[Materials provided Boundary: Start]

(** * BestRX submission pipeline: payload mapping, response normalisation
      and the refill / transfer submission hooks

    A shallow embedding of [src/lib/bestrx.ts] and of the two BestRX hooks of
    [src/lib/hooks.ts].  The first part gives the ECMAScript operations the
    code relies on, the second the functions of the repository under their
    own names, the last part the properties proved about them. *)

From Stdlib Require Import List NArith ZArith Bool Ascii String Lia.
From Stdlib Require Import Floats.PrimFloat Floats.FloatOps Floats.SpecFloat.
Import ListNotations.

Set Warnings "-register-all,-inexact-float".

(* ================================================================== *)
(** * Part I.  The ECMAScript operations used by the code             *)
(* ================================================================== *)

Module Js.

(** ** Strings

    A JavaScript string is a sequence of UTF-16 code units.  [split],
    [trim] and a [replace] with a non-unicode regular expression all work
    code unit by code unit. *)

Definition CodeUnit := N.
Definition JsString := list CodeUnit.

(** An ASCII literal as a JavaScript string. *)
Definition str (s : string) : JsString :=
  map N_of_ascii (list_ascii_of_string s).
Arguments str s%_string.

[Materials provided Boundary: End]

Assignment -
What you give back should be exactly the lines of the data above from the line with "(** ** Strings" through the line with "(** An ASCII", both of those included, and nothing more.

Expected output -
(** ** Strings

    A JavaScript string is a sequence of UTF-16 code units.  [split],
    [trim] and a [replace] with a non-unicode regular expression all work
    code unit by code unit. *)

Definition CodeUnit := N.
Definition JsString := list CodeUnit.

(** An ASCII literal as a JavaScript string. *)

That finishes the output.